(** The two checks that open the click handler, on the text of the
    question box and of the marks box: the alert they raise, if any. *)
Definition check (questionBox maxMarksBox : jsstring) : option jsstring :=
  let question := trim questionBox in
  let maxMarks :=
    match maxMarksBox with
    | [] => num 0
    | _ => String_toNumber maxMarksBox
    end in
  if negb (ToBoolean (VStr question))
  then Some (js "Please paste the exact question.")
  else if negb (ToBoolean (VNum maxMarks)) || num_leb maxMarks (num 0)
  then Some (js "Enter valid Max Marks.")
  else None.

(** [escapeHtml(s)]: only a string has [replace]. *)
Definition escapeHtml (s : value) : result jsstring :=
  match s with
  | VStr text => Ok (escapeText text)
  | _ => Throw (TypeError (js "replace"))
  end.

(** [bullet(list)] *)
Definition bullet (list : value) : result jsstring :=
  if negb (ToBoolean list) || negb (ToBoolean (prop list (js "length")))
  then Ok placeholder
  else
    items <~ Array_map list (fun x =>
               escaped <~ escapeHtml x ;;
               Ok (js "<li>" ++ escaped ++ js "</li>")) ;;
    Ok (listOpen ++ join [] items ++ js "</ul>").

End Engine.

End Client.

(** Sample files, and an engine's lower-casing on ASCII names. *)
Module Desk.
Import JS.

Definition lowerChar (c : char) : char :=
  if ((65 <=? c) && (c <=? 90))%N then (c + 32)%N else c.

Definition asciiLower (s : jsstring) : jsstring := List.map lowerChar s.

(** What a reader answers on bytes that are not its format. *)
Definition notThis {A} : result A :=
  Throw (Fixture.message (js "Unsupported file format.")).

Definition photo : Client.File :=
  {| Client.name := js "Page1.PNG"; Client.type := js "image/png";
     Client.dataURL := Ok (js "data:image/png;base64,iVBORw0KGgo=");
     Client.pdf := notThis; Client.docx := notThis; Client.zip := notThis |}.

---*---

### What is needed:
Quote the data above from the line containing "Throw (TypeError (js" to the line containing "if ((65 <=? c)", inclusive, and stop.

### Finished task:
  | _ => Throw (TypeError (js "replace"))
  end.

(** [bullet(list)] *)
Definition bullet (list : value) : result jsstring :=
  if negb (ToBoolean list) || negb (ToBoolean (prop list (js "length")))
  then Ok placeholder
  else
    items <~ Array_map list (fun x =>
               escaped <~ escapeHtml x ;;
               Ok (js "<li>" ++ escaped ++ js "</li>")) ;;
    Ok (listOpen ++ join [] items ++ js "</ul>").

End Engine.

End Client.

(** Sample files, and an engine's lower-casing on ASCII names. *)
Module Desk.
Import JS.

Definition lowerChar (c : char) : char :=
  if ((65 <=? c) && (c <=? 90))%N then (c + 32)%N else c.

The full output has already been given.